━━━ Data listing

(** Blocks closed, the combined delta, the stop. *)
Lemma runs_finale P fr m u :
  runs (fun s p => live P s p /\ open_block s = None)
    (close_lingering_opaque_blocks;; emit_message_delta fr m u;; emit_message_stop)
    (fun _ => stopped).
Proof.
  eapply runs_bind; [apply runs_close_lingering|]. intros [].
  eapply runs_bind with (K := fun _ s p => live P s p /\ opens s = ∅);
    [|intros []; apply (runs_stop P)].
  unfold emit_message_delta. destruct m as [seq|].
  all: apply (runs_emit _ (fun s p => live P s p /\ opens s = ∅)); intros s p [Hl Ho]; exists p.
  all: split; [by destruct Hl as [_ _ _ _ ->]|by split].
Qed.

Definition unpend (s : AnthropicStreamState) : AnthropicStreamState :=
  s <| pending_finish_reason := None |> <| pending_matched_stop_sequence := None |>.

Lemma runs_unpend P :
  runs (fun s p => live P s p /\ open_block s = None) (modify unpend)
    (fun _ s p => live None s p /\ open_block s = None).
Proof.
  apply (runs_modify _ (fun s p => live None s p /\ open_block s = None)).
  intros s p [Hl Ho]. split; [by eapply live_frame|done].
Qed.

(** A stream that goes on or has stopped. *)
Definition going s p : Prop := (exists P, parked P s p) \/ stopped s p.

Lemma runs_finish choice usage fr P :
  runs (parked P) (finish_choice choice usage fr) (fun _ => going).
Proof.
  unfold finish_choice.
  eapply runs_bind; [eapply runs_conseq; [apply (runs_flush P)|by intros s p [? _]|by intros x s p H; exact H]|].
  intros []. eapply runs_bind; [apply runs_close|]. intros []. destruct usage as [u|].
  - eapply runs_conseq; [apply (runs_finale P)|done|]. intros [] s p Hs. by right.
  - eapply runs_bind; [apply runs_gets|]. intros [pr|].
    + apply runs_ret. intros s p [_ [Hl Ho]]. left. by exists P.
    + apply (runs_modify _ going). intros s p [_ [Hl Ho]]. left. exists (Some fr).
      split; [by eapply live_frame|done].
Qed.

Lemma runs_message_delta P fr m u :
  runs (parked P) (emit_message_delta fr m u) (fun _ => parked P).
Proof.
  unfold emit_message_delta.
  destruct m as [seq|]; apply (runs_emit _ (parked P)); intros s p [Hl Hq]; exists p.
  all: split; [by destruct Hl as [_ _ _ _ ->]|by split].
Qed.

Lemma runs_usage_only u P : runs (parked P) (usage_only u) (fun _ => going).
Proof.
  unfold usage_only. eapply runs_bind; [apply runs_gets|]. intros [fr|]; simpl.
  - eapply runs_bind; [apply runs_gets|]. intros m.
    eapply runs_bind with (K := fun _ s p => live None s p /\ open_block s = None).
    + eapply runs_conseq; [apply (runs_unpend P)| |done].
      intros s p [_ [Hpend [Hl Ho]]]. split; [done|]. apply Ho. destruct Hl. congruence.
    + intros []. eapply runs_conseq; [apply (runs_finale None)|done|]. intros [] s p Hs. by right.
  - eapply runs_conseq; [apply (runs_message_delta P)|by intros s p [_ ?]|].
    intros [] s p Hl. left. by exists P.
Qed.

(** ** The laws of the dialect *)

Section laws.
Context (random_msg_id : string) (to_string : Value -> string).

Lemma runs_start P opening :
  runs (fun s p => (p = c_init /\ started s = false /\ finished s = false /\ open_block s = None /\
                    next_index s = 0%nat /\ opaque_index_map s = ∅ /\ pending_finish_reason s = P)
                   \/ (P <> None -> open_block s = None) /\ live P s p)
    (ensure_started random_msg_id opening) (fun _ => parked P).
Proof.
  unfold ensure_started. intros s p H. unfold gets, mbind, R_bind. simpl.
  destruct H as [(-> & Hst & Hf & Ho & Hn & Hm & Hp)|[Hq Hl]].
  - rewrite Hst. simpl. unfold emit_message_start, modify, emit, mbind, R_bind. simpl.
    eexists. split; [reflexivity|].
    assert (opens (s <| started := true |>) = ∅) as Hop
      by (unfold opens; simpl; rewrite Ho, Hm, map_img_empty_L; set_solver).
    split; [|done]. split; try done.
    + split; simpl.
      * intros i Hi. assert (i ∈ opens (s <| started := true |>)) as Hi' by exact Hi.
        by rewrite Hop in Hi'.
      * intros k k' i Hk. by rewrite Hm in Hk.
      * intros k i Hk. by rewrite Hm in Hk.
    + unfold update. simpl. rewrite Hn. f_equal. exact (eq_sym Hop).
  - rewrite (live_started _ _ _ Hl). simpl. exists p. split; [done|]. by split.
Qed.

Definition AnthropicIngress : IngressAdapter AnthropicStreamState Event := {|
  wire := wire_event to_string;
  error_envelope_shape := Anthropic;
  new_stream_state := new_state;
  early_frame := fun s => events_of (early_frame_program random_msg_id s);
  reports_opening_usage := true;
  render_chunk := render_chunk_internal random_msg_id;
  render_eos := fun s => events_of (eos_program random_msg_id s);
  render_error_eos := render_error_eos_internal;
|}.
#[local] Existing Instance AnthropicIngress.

━━━━━━
━━━ Data listing

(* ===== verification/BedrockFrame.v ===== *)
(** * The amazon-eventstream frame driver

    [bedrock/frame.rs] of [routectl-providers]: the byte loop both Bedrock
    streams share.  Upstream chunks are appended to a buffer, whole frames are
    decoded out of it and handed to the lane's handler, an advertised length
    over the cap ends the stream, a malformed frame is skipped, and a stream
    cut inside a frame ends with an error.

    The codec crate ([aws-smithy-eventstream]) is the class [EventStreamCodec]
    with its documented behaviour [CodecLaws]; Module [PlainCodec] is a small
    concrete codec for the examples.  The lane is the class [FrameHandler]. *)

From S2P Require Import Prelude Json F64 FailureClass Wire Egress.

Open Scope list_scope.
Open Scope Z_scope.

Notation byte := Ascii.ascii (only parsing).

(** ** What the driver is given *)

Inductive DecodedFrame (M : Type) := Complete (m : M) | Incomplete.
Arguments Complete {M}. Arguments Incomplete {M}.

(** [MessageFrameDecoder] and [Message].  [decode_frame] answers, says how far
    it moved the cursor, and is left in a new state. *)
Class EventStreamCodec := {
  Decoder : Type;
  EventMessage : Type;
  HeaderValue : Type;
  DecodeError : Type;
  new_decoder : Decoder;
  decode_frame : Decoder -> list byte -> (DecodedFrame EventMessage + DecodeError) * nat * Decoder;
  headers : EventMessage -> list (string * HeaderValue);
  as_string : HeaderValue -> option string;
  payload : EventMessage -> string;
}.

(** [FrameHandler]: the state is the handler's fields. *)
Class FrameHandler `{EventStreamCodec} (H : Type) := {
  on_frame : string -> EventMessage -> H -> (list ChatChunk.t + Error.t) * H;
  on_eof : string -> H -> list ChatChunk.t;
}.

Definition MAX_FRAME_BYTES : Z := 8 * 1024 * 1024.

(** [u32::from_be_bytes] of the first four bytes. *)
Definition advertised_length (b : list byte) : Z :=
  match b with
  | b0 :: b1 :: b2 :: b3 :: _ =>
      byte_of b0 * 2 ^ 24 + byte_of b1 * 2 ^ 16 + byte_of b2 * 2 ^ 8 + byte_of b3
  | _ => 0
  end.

━━━━━━
━━━ Data listing

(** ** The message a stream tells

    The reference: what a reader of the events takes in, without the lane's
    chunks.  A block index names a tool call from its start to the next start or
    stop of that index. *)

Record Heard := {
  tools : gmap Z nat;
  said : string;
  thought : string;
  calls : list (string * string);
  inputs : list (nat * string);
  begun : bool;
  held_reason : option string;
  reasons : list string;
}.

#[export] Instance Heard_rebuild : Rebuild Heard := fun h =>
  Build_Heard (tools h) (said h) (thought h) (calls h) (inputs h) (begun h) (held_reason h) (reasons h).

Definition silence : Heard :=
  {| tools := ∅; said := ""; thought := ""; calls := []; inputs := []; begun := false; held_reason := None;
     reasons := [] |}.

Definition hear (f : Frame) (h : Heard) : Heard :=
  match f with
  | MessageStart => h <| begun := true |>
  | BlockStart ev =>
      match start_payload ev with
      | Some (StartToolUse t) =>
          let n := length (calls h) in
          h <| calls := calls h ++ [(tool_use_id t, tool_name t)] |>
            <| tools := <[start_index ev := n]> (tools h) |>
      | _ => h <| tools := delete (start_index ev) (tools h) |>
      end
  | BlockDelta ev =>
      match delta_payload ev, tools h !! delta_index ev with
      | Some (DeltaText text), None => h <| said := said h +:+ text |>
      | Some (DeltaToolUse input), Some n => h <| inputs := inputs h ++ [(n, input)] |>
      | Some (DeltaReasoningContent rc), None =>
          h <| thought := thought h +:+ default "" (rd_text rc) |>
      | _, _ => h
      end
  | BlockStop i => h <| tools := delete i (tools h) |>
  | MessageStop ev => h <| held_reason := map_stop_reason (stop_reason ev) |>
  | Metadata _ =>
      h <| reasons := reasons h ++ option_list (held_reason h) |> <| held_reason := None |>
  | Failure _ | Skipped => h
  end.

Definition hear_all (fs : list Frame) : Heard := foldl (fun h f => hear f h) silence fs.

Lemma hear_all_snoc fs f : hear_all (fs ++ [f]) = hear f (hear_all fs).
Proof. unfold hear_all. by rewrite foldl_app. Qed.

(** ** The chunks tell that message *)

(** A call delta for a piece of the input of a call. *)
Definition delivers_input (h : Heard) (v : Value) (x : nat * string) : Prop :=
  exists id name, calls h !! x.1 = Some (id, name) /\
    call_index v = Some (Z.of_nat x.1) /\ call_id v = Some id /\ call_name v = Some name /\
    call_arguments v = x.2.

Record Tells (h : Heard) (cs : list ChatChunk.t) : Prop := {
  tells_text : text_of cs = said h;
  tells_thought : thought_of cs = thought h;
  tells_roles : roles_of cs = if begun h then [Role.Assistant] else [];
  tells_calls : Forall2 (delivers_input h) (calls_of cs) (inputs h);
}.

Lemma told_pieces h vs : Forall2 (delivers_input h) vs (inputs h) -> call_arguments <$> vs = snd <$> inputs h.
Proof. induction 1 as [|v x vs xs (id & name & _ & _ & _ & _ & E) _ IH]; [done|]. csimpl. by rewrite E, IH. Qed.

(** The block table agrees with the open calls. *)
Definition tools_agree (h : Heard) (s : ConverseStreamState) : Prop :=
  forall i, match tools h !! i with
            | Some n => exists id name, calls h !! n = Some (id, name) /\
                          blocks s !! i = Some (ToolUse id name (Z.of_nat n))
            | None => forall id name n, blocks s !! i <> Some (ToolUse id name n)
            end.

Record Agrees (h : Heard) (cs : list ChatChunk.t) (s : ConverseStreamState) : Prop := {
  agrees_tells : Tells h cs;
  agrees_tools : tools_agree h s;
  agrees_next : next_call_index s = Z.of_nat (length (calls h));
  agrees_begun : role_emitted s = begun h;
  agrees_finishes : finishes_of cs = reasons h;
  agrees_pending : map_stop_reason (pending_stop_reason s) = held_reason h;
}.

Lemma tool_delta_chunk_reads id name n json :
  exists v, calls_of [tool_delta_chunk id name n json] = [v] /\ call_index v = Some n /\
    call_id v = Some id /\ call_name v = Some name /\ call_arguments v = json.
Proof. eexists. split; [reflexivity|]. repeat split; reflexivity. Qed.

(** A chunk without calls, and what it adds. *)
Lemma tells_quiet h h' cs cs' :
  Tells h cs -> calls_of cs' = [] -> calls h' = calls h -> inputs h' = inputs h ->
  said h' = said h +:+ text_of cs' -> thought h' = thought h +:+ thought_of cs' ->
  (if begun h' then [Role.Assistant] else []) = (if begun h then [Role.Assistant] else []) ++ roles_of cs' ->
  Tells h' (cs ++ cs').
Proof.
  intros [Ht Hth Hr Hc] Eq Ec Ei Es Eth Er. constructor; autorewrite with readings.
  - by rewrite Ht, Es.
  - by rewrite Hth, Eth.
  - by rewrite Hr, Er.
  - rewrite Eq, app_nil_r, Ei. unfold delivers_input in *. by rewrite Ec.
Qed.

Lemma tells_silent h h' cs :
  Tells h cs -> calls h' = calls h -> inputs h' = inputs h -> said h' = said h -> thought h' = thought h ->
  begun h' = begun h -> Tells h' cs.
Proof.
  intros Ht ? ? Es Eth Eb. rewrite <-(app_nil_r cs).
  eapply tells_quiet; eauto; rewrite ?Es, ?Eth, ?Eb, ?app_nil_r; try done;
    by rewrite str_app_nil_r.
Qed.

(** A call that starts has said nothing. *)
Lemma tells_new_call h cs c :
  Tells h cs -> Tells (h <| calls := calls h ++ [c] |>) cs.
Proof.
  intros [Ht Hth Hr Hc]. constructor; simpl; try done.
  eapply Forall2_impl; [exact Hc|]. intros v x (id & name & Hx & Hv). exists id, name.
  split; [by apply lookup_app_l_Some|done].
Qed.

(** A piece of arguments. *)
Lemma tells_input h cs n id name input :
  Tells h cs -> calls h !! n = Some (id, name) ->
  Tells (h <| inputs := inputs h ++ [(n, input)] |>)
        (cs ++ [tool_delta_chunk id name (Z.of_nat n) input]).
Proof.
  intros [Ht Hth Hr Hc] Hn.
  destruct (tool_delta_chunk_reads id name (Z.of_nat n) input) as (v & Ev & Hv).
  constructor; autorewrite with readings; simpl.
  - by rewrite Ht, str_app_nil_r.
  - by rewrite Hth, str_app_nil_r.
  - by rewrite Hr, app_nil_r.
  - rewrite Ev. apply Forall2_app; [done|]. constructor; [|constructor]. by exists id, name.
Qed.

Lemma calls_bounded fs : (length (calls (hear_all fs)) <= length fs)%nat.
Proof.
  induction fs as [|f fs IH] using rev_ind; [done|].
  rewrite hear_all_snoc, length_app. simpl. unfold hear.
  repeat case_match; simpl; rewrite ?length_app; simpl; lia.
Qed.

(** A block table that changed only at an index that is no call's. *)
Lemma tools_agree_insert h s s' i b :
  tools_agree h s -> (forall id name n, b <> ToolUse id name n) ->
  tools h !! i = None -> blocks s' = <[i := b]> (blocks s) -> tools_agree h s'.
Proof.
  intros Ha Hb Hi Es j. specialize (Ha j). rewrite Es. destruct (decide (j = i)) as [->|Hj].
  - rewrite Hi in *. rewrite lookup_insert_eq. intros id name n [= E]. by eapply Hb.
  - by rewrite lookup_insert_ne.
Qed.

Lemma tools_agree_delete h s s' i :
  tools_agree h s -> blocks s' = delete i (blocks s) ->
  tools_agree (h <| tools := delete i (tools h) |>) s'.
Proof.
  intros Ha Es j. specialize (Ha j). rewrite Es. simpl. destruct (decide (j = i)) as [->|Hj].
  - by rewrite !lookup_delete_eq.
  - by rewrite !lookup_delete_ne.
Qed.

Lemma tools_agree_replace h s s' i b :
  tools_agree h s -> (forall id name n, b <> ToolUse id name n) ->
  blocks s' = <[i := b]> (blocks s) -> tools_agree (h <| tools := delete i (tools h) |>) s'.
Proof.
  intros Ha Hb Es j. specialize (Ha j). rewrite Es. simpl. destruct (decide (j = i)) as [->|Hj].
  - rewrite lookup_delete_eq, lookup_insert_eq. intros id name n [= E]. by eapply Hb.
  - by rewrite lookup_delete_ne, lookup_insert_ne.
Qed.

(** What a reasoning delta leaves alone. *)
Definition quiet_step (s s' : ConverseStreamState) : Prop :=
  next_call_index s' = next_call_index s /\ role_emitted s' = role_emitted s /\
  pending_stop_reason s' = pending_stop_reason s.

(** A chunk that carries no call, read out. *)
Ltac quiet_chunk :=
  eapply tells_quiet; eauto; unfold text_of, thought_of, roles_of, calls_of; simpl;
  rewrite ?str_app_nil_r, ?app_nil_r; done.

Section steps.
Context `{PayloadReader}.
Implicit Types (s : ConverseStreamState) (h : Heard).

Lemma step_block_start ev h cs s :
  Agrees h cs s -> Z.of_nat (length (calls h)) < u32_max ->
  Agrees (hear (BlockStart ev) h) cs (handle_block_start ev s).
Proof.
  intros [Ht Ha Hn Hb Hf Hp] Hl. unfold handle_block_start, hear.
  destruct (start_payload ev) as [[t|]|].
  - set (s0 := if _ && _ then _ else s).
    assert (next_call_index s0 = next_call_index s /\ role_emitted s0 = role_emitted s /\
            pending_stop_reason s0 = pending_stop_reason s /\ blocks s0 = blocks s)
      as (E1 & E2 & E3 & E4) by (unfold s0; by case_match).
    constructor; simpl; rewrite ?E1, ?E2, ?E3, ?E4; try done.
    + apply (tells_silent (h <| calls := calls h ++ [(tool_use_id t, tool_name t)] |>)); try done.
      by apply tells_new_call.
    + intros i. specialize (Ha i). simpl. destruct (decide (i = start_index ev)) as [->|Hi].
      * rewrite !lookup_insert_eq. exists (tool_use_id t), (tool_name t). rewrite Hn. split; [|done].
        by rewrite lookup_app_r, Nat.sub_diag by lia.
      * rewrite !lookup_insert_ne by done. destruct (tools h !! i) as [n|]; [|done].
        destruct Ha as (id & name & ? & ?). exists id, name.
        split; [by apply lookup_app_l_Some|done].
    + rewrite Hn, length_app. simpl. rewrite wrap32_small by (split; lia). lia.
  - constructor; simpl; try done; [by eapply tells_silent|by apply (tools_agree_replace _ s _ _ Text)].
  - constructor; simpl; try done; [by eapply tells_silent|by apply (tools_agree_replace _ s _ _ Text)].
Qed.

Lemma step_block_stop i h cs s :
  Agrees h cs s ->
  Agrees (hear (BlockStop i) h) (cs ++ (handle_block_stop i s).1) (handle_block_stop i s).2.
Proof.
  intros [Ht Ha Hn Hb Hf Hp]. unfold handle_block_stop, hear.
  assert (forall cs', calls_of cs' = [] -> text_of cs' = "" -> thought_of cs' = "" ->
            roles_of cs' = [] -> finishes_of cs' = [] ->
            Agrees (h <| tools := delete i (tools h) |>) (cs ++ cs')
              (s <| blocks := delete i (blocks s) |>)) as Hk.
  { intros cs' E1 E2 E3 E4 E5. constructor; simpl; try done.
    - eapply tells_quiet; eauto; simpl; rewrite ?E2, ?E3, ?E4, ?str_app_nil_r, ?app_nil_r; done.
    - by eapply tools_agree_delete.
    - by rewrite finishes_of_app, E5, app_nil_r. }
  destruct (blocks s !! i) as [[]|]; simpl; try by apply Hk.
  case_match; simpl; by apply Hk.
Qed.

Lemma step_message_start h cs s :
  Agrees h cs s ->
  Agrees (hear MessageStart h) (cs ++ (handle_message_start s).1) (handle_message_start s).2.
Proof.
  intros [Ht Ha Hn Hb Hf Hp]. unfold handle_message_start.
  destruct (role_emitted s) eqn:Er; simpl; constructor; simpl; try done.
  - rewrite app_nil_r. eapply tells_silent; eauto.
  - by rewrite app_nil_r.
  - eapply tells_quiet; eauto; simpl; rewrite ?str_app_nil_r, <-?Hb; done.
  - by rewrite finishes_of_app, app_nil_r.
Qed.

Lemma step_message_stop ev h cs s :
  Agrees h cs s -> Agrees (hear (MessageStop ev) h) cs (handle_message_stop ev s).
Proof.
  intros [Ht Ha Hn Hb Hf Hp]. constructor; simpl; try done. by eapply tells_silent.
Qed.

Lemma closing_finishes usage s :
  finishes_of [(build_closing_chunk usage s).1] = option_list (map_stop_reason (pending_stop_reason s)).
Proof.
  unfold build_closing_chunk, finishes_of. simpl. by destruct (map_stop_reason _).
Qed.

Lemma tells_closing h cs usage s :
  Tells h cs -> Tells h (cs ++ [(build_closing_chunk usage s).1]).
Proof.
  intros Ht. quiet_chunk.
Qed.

━━━━━━

#### Work instruction:
From the records above, copy only the lines starting with the line that holds "agrees_next : next_call_index" and going on through the line that holds "(** A chunk without", exactly as written.

#### Task answer:
  agrees_next : next_call_index s = Z.of_nat (length (calls h));
  agrees_begun : role_emitted s = begun h;
  agrees_finishes : finishes_of cs = reasons h;
  agrees_pending : map_stop_reason (pending_stop_reason s) = held_reason h;
}.

Lemma tool_delta_chunk_reads id name n json :
  exists v, calls_of [tool_delta_chunk id name n json] = [v] /\ call_index v = Some n /\
    call_id v = Some id /\ call_name v = Some name /\ call_arguments v = json.
Proof. eexists. split; [reflexivity|]. repeat split; reflexivity. Qed.

(** A chunk without calls, and what it adds. *)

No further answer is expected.